Stored records:
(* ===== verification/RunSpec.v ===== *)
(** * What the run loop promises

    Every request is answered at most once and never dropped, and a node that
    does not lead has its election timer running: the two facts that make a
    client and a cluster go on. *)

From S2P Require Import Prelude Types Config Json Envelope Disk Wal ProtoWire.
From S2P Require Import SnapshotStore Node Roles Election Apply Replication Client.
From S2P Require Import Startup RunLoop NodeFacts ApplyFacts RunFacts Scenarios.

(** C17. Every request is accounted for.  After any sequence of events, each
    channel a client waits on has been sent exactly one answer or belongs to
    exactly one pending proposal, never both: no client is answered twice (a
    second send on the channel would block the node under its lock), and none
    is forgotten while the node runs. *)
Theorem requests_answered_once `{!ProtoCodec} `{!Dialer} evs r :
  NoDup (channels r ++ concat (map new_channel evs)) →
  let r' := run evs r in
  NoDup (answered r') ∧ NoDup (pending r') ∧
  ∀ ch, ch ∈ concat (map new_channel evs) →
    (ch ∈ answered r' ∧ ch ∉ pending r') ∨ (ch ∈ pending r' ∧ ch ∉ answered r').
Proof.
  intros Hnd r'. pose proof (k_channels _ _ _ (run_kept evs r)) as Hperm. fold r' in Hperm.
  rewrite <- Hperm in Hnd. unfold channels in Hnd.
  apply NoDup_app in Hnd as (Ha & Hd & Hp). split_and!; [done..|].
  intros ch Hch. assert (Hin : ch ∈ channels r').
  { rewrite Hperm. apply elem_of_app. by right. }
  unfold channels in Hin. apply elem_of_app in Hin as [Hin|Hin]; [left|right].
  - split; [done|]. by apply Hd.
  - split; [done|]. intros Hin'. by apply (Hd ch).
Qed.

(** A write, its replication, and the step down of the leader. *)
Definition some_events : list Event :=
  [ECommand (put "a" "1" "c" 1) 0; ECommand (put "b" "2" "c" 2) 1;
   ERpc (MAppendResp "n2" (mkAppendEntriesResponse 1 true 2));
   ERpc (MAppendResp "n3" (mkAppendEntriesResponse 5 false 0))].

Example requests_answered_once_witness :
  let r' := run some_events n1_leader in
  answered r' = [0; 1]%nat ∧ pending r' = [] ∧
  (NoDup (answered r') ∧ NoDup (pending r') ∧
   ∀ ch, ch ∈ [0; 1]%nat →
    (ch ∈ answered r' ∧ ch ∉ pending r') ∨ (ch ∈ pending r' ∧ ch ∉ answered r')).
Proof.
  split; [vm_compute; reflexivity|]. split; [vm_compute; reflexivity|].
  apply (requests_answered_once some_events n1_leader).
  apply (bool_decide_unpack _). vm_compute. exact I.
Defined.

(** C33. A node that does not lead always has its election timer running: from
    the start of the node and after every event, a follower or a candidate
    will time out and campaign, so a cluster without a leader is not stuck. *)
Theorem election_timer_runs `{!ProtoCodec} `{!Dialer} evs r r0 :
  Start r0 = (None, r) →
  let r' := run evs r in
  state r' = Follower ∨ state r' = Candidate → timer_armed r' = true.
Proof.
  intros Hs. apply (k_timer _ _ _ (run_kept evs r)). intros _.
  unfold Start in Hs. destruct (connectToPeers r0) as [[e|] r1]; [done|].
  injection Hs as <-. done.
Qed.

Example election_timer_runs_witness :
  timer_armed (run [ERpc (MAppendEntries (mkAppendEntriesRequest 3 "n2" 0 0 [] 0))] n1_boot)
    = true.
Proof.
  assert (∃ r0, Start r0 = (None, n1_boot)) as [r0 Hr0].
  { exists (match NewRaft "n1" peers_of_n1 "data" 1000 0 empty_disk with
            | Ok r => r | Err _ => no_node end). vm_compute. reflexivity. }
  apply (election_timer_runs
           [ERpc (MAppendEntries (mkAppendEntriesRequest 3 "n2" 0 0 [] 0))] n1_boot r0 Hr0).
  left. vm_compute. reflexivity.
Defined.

==

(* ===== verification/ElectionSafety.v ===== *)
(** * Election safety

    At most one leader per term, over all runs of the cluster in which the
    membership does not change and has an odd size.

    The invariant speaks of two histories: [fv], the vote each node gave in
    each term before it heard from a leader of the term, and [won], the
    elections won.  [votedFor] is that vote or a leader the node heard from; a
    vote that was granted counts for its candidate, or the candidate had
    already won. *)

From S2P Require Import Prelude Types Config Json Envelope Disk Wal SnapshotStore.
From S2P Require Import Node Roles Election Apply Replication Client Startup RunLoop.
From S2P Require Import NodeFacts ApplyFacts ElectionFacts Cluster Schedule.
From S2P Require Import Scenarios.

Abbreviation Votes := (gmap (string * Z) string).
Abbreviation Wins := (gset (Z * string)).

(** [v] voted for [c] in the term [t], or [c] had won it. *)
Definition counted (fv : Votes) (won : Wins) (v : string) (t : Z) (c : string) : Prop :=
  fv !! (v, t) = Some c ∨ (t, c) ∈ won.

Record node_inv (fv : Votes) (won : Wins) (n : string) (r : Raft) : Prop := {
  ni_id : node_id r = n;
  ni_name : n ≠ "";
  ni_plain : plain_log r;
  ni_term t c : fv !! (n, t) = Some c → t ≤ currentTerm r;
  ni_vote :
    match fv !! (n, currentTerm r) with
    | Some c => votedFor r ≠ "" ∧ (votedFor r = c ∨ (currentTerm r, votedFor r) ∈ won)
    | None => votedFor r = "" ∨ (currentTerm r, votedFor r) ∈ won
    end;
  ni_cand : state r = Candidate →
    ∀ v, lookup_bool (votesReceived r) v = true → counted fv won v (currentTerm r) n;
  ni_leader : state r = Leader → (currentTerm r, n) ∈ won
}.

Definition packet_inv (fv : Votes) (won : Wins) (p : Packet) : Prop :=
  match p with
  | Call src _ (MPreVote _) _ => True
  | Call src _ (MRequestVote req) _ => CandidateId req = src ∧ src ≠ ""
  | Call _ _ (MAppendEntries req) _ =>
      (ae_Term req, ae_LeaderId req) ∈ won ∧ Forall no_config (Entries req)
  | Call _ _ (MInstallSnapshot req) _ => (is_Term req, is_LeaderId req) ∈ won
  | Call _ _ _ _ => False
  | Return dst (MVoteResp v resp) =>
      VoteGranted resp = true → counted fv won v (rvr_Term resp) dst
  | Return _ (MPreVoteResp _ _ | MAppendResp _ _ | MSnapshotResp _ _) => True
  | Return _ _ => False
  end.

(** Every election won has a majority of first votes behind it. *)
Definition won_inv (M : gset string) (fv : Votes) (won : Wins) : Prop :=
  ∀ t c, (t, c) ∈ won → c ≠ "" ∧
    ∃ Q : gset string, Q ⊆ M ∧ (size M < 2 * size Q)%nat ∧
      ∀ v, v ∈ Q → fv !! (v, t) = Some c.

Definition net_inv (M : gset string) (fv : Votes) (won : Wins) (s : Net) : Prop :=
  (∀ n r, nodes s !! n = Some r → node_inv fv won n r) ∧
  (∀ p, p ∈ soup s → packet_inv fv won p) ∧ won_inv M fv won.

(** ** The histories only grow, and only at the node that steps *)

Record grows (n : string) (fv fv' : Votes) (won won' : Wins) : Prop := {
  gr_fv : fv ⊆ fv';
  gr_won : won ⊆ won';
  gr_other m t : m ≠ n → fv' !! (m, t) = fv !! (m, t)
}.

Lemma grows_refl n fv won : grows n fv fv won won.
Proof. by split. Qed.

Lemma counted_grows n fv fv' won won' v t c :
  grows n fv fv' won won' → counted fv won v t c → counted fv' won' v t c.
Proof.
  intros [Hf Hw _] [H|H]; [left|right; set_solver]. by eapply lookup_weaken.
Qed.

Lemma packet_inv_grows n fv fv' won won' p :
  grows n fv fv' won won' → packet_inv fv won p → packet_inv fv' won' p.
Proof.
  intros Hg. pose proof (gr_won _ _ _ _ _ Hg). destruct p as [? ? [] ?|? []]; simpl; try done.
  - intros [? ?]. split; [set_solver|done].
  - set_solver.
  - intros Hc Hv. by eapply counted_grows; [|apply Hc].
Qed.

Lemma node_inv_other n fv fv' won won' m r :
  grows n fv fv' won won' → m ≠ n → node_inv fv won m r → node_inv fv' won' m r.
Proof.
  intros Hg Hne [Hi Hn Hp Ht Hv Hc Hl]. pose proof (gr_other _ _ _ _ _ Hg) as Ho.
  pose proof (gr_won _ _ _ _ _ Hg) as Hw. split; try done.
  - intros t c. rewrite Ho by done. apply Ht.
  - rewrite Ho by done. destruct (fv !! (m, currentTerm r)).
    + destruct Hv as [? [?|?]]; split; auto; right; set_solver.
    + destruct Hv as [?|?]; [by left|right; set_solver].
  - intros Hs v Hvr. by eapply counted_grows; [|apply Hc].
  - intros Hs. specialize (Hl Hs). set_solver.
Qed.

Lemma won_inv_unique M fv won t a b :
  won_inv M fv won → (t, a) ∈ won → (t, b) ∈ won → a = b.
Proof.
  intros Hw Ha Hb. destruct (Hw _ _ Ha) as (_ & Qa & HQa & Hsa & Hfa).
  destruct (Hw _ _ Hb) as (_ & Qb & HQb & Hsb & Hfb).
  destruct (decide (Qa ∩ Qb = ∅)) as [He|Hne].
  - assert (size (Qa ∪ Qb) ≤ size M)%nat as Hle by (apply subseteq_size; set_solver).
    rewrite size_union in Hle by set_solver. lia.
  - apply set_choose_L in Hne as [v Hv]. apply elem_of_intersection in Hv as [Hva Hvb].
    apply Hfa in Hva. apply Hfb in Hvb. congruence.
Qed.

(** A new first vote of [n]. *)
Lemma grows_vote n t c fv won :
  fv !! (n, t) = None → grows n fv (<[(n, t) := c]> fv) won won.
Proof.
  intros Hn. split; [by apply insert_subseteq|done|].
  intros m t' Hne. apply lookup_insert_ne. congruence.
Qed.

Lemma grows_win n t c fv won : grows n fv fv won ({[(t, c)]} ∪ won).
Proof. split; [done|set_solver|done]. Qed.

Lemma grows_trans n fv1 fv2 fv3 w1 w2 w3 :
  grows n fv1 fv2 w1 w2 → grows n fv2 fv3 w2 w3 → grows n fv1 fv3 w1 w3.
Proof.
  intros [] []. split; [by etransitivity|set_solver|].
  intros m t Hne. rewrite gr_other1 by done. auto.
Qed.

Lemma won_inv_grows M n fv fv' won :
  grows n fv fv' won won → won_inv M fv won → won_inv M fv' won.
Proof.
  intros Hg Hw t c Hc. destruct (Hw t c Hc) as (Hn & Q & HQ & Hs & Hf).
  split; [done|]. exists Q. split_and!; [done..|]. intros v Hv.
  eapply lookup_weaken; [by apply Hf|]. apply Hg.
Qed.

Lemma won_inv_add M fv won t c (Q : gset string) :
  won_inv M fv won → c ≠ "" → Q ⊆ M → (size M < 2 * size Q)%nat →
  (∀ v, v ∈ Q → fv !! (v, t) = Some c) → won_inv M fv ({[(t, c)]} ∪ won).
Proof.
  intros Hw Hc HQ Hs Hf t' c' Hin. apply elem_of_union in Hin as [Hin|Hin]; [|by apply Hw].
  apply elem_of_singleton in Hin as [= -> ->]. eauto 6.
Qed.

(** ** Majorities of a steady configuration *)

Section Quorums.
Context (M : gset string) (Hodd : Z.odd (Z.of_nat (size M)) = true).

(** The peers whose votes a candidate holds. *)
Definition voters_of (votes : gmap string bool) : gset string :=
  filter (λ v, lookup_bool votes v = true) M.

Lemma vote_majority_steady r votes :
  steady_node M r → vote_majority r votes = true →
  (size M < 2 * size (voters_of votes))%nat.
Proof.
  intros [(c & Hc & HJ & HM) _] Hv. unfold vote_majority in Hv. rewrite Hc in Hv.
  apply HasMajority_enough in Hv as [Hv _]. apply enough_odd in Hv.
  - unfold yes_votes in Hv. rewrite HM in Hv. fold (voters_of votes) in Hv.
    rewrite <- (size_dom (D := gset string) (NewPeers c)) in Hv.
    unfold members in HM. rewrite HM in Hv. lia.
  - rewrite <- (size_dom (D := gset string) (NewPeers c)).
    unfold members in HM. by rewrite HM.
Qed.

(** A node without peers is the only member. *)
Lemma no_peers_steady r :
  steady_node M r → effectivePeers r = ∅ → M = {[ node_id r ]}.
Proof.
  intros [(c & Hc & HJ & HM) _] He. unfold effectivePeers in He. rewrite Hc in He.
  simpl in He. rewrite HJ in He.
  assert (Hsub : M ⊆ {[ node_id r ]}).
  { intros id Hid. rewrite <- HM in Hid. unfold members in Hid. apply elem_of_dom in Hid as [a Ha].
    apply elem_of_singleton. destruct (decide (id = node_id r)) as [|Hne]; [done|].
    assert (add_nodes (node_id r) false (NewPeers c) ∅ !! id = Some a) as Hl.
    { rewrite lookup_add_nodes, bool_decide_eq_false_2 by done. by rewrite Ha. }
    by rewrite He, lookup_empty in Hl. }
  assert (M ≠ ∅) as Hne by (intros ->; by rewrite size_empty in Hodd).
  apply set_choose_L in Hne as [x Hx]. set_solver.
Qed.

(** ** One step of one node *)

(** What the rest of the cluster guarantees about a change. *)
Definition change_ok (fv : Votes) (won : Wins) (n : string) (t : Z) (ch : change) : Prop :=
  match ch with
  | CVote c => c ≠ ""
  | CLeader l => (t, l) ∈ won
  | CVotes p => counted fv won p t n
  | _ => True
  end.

Work to complete:
Which of the lines above include the word "currentTerm"? List those lines.

Finished exercise:
  ni_term t c : fv !! (n, t) = Some c → t ≤ currentTerm r;
    match fv !! (n, currentTerm r) with
    | Some c => votedFor r ≠ "" ∧ (votedFor r = c ∨ (currentTerm r, votedFor r) ∈ won)
    | None => votedFor r = "" ∨ (currentTerm r, votedFor r) ∈ won
    ∀ v, lookup_bool (votesReceived r) v = true → counted fv won v (currentTerm r) n;
  ni_leader : state r = Leader → (currentTerm r, n) ∈ won
  - rewrite Ho by done. destruct (fv !! (m, currentTerm r)).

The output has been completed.